What you have to do: Set down exactly the lines in the records below that run from the line with "unfold updateQuantity." to the line with "f_equal. apply map_ext_in. intros l' Hl'.", inclusive, and nothing more.

Dataset entries:
━━━

Lemma same_id_same_line (ls : list CartItem) (a b : CartItem) :
  NoDup (map cart_id ls) -> In a ls -> In b ls -> cart_id a = cart_id b ->
  a = b.
Proof.
  induction ls as [| l ls IH]; simpl; intros Hnd Ha Hb Hid; [contradiction |].
  inversion Hnd as [| x xs Hnotin Hnd']; subst.
  destruct Ha as [-> | Ha], Hb as [-> | Hb].
  - reflexivity.
  - exfalso. apply Hnotin. rewrite Hid. now apply in_map.
  - exfalso. apply Hnotin. rewrite <- Hid. now apply in_map.
  - now apply IH.
Qed.

Lemma handleAddItem_existing (m : MenuItem) (s : State) :
  well_formed s -> In (item_id m) (map cart_id (items s)) ->
  OrderPage.handleAddItem m s = addItem (OrderPage.cartItem_of m) s.
Proof.
  intros [Hnd Hpos] Hin. unfold OrderPage.handleAddItem, addItem.
  change (cart_id (OrderPage.cartItem_of m)) with (item_id m).
  destruct (find (fun i => cart_id i =? item_id m) (items s)) as [l |] eqn:Hf.
  - apply find_some_present in Hf. destruct Hf as [Hl Hid].
    unfold updateQuantity.
    rewrite Forall_forall in Hpos. pose proof (Hpos l Hl) as Hq.
    destruct (Z.leb_spec (quantity l + 1) 0); [lia |].
    f_equal. apply map_ext_in. intros l' Hl'.
    destruct (Z.eqb_spec (cart_id l') (item_id m)) as [e | n]; [| reflexivity].
    assert (l' = l) as -> by (apply (same_id_same_line (items s)); congruence).
    reflexivity.
  - apply find_none_absent in Hf. contradiction.
Qed.

(** C7. [addItem] of an item whose identifier has a line adds 1 to the
    quantity of that line and keeps the number of lines and every other
    line; otherwise it appends one line of quantity 1 with empty
    instructions.  The line that the page adds for a menu item has the
    default spice level of the item as its preference, and on a cart with a
    line for the item the page handler does what [addItem] does.  Adding an
    item twice to the empty cart gives one line of quantity 2. *)
Theorem add_item_increments_or_appends (s : State) (m : MenuItem) :
  (forall c : CartItem,
      In (cart_id c) (map cart_id (items s)) ->
      List.length (items (addItem c s)) = List.length (items s) /\
      forall (n : nat) (l : CartItem),
        nth_error (items s) n = Some l ->
        nth_error (items (addItem c s)) n
        = Some (if cart_id l =? cart_id c
                then {| base := base l; quantity := quantity l + 1;
                        special_instructions := special_instructions l;
                        spice_preference := spice_preference l |}
                else l)) /\
  (forall c : CartItem,
      ~ In (cart_id c) (map cart_id (items s)) ->
      items (addItem c s)
      = items s ++ [ {| base := base c; quantity := 1;
                        special_instructions := Some EmptyString;
                        spice_preference := spice_preference c |} ]) /\
  (well_formed s -> In (item_id m) (map cart_id (items s)) ->
   OrderPage.handleAddItem m s = addItem (OrderPage.cartItem_of m) s) /\
  (~ In (item_id m) (map cart_id (items s)) ->
   items (OrderPage.handleAddItem m s)
   = items s ++ [ {| base := m; quantity := 1;
                     special_instructions := Some EmptyString;
                     spice_preference := spice_level m |} ]) /\
  items (OrderPage.handleAddItem m (OrderPage.handleAddItem m initial))
  = [ {| base := m; quantity := 2;
         special_instructions := Some EmptyString;
         spice_preference := spice_level m |} ] /\
  items (addItem (OrderPage.cartItem_of m)
                 (addItem (OrderPage.cartItem_of m) initial))
  = [ {| base := m; quantity := 2;
         special_instructions := Some EmptyString;
         spice_preference := spice_level m |} ].
Proof.
  repeat split.
  - unfold addItem.
    destruct (find (fun i => cart_id i =? cart_id c) (items s)) eqn:Hf.
    + simpl. apply length_map.
    + apply find_none_absent in Hf. contradiction.
  - intros n l Hn. unfold addItem.
    destruct (find (fun i => cart_id i =? cart_id c) (items s)) eqn:Hf.
    + simpl. rewrite nth_error_map, Hn. reflexivity.
    + apply find_none_absent in Hf. contradiction.
  - intros c Habs. unfold addItem.
    apply find_none_absent in Habs. rewrite Habs. reflexivity.
  - apply handleAddItem_existing.
  - intro Habs. unfold OrderPage.handleAddItem, addItem.
    change (cart_id (OrderPage.cartItem_of m)) with (item_id m).
    apply find_none_absent in Habs. rewrite Habs. reflexivity.
  - unfold OrderPage.handleAddItem, addItem, updateQuantity,
      OrderPage.cartItem_of, cart_id. simpl.
    rewrite !Z.eqb_refl. reflexivity.
  - unfold addItem, OrderPage.cartItem_of, cart_id. simpl.
    rewrite !Z.eqb_refl. reflexivity.
Qed.

Lemma add_item_witness :
  List.length (items (addItem (OrderPage.cartItem_of Sample.paneer)
                              Sample.cart5)) = 1%nat /\
  items (OrderPage.handleAddItem Sample.paneer Sample.cart5)
  = [ {| base := Sample.paneer; quantity := 3;
         special_instructions := Some "no onion"%string;
         spice_preference := Some spicy |} ] /\
  items (OrderPage.handleAddItem Sample.lassi Sample.cart5)
  = items Sample.cart5
    ++ [ {| base := Sample.lassi; quantity := 1;
            special_instructions := Some EmptyString;
            spice_preference := None |} ].
Proof.
  destruct (add_item_increments_or_appends Sample.cart5 Sample.paneer)
    as (Hold & _ & Hpage & _).
  destruct (add_item_increments_or_appends Sample.cart5 Sample.lassi)
    as (_ & _ & _ & Hnew & _).
  assert (Hin : In (item_id Sample.paneer)
                   (map cart_id (items Sample.cart5))) by (simpl; auto).
  assert (Hwf : well_formed Sample.cart5).
  { split; simpl.
    - constructor; [simpl; tauto | constructor].
    - constructor; [simpl; lia | constructor]. }
  split; [| split].
  - destruct (Hold (OrderPage.cartItem_of Sample.paneer) Hin) as [Hlen _].
    exact Hlen.
  - rewrite (Hpage Hwf Hin). reflexivity.
  - apply Hnew. simpl. intros [H | []]. discriminate H.
Defined.

(** *** The spice handler goes through [clearCart] and [addItem] *)

Lemma fold_addItem_fresh (ls acc : list CartItem) (t : option Z) :
  NoDup (map cart_id (acc ++ ls)) ->
  fold_left (fun st item => addItem item st) ls
            {| items := acc; tableId := t |}
  = {| items := acc ++ map new_line ls; tableId := t |}.
Proof.
  revert acc. induction ls as [| l ls IH]; intros acc Hnd; simpl.
  - now rewrite app_nil_r.
  - unfold addItem at 2. simpl.
    assert (Habs : ~ In (cart_id l) (map cart_id acc)).
    { rewrite map_app in Hnd. simpl in Hnd.
      apply NoDup_remove_2 in Hnd. intro H. apply Hnd.
      apply in_or_app. now left. }
    apply find_none_absent in Habs. rewrite Habs.
    rewrite IH.
    + now rewrite <- app_assoc.
    + rewrite <- app_assoc, map_app. simpl.
      change (cart_id (new_line l)) with (cart_id l).
      rewrite map_app in Hnd. exact Hnd.
Qed.

(** On a cart with a line per identifier, [handleUpdateSpicePreference]
    leaves the lines in order with the new preference on the matching one,
    but every quantity is back to 1, every instruction is empty and the
    table identifier is gone. *)
Lemma handleUpdateSpicePreference_resets (id : Z) (lvl : SpiceLevel)
  (s : State) :
  NoDup (map cart_id (items s)) ->
  OrderPage.handleUpdateSpicePreference id lvl s
  = {| items := map (fun i => {| base := base i; quantity := 1;
                                 special_instructions := Some EmptyString;
                                 spice_preference :=
                                   if cart_id i =? id then Some lvl
                                   else spice_preference i |})
                    (items s);
       tableId := None |}.
Proof.
  intro Hnd. unfold OrderPage.handleUpdateSpicePreference, clearCart.
  rewrite fold_addItem_fresh.
  - simpl. rewrite map_map. f_equal. apply map_ext. intro i.
    destruct (cart_id i =? id); reflexivity.
  - simpl. rewrite map_map.
    erewrite map_ext; [exact Hnd |].
    intro i. destruct (cart_id i =? id); reflexivity.
Qed.

(** C4. On the cart of table 5 that holds two portions of paneer with a
    note, [handleUpdateSpicePreference] sets the preference, and also puts
    the quantity back to 1, empties the instructions and drops the table
    identifier. *)
Theorem spice_update_resets_cart :
  OrderPage.handleUpdateSpicePreference 1 mild Sample.cart5
  = {| items := [ {| base := Sample.paneer; quantity := 1;
                     special_instructions := Some EmptyString;
                     spice_preference := Some mild |} ];
       tableId := None |}.
Proof. reflexivity. Qed.

End CartAdd.


(* ================================================================== *)
(** ** Failed backend calls                                            *)
(* ================================================================== *)

Section Failures.
Import JS Types Client.
Local Open Scope string_scope.
Local Open Scope list_scope.
Local Open Scope Z_scope.

Lemma show_if (c : bool) (t : toast) (b : Browser) :
  let b' := if c then show t b else b in
  hasToken b' = hasToken b /\ pathname b' = pathname b /\
  href b' = href b /\ exists ts, toasts b' = toasts b ++ ts.
Proof.
  destruct c; cbn; repeat split.
  - eexists. reflexivity.
  - exists []. now rewrite app_nil_r.
Qed.

(** The rejection handler keeps the path and adds notifications; on a 401
    with a stored token it removes the tokens and, away from the login
    page, leaves for it. *)
Lemma on_rejected_effect (f : failure) (b : Browser) :
  pathname (on_rejected f b) = pathname b /\
  (exists ts, toasts (on_rejected f b) = toasts b ++ ts) /\
  hasToken (on_rejected f b) = hasToken b && negb (ends_session f b) /\
  href (on_rejected f b)
  = if ends_session f b && negb (String.eqb (pathname b) "/")
    then Some "/" else href b.
Proof.
  destruct f as [code data msg | msg].
  - unfold on_rejected, ends_session.
    set (b1 := if code =? 401
               then if hasToken b
                    then let b0 := removeTokens b in
                         let b2 := show (ToastError
                                    "Session expired. Please login again.")
                                    b0 in
                         if String.eqb (pathname b2) "/" then b2
                         else assign "/" b2
                    else b
               else b).
    assert (H1 : pathname b1 = pathname b /\
                 (exists ts, toasts b1 = toasts b ++ ts) /\
                 hasToken b1
                 = hasToken b && negb ((code =? 401) && hasToken b) /\
                 href b1
                 = if (code =? 401) && hasToken b
                      && negb (String.eqb (pathname b) "/")
                   then Some "/" else href b).
    { unfold b1. destruct (code =? 401); cbn [andb negb].
      - destruct (hasToken b) eqn:Ht; cbn [andb negb].
        + cbv zeta. cbn [show removeTokens pathname].
          destruct (String.eqb (pathname b) "/"); cbn;
            repeat split; eexists; reflexivity.
        + rewrite Ht. repeat split. exists []. now rewrite app_nil_r.
      - rewrite andb_true_r. repeat split.
        exists []. now rewrite app_nil_r. }
    clearbody b1. destruct H1 as (Hp1 & (ts1 & Ht1) & Hk1 & Hh1).
    cbv zeta.
    destruct (show_if (code =? 403)
                (ToastError
                   "You do not have permission to perform this action") b1)
      as (Hk2 & Hp2 & Hh2 & ts2 & Ht2).
    set (b2 := if code =? 403 then _ else b1) in *. clearbody b2.
    destruct (show_if (code =? 404) (ToastError "Resource not found") b2)
      as (Hk3 & Hp3 & Hh3 & ts3 & Ht3).
    set (b3 := if code =? 404 then _ else b2) in *. clearbody b3.
    destruct (show_if (code =? 500)
                (ToastError "Server error. Please try again later.") b3)
      as (Hk4 & Hp4 & Hh4 & ts4 & Ht4).
    set (b4 := if code =? 500 then _ else b3) in *. clearbody b4.
    split; [congruence |]. split; [| split; [congruence | congruence]].
    exists (ts1 ++ ts2 ++ ts3 ++ ts4).
    rewrite Ht4, Ht3, Ht2, Ht1, <- !app_assoc. reflexivity.
  - cbn. rewrite andb_true_r. repeat split. eexists. reflexivity.
Qed.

━━━

Answer box:
    unfold updateQuantity.
    rewrite Forall_forall in Hpos. pose proof (Hpos l Hl) as Hq.
    destruct (Z.leb_spec (quantity l + 1) 0); [lia |].
    f_equal. apply map_ext_in. intros l' Hl'.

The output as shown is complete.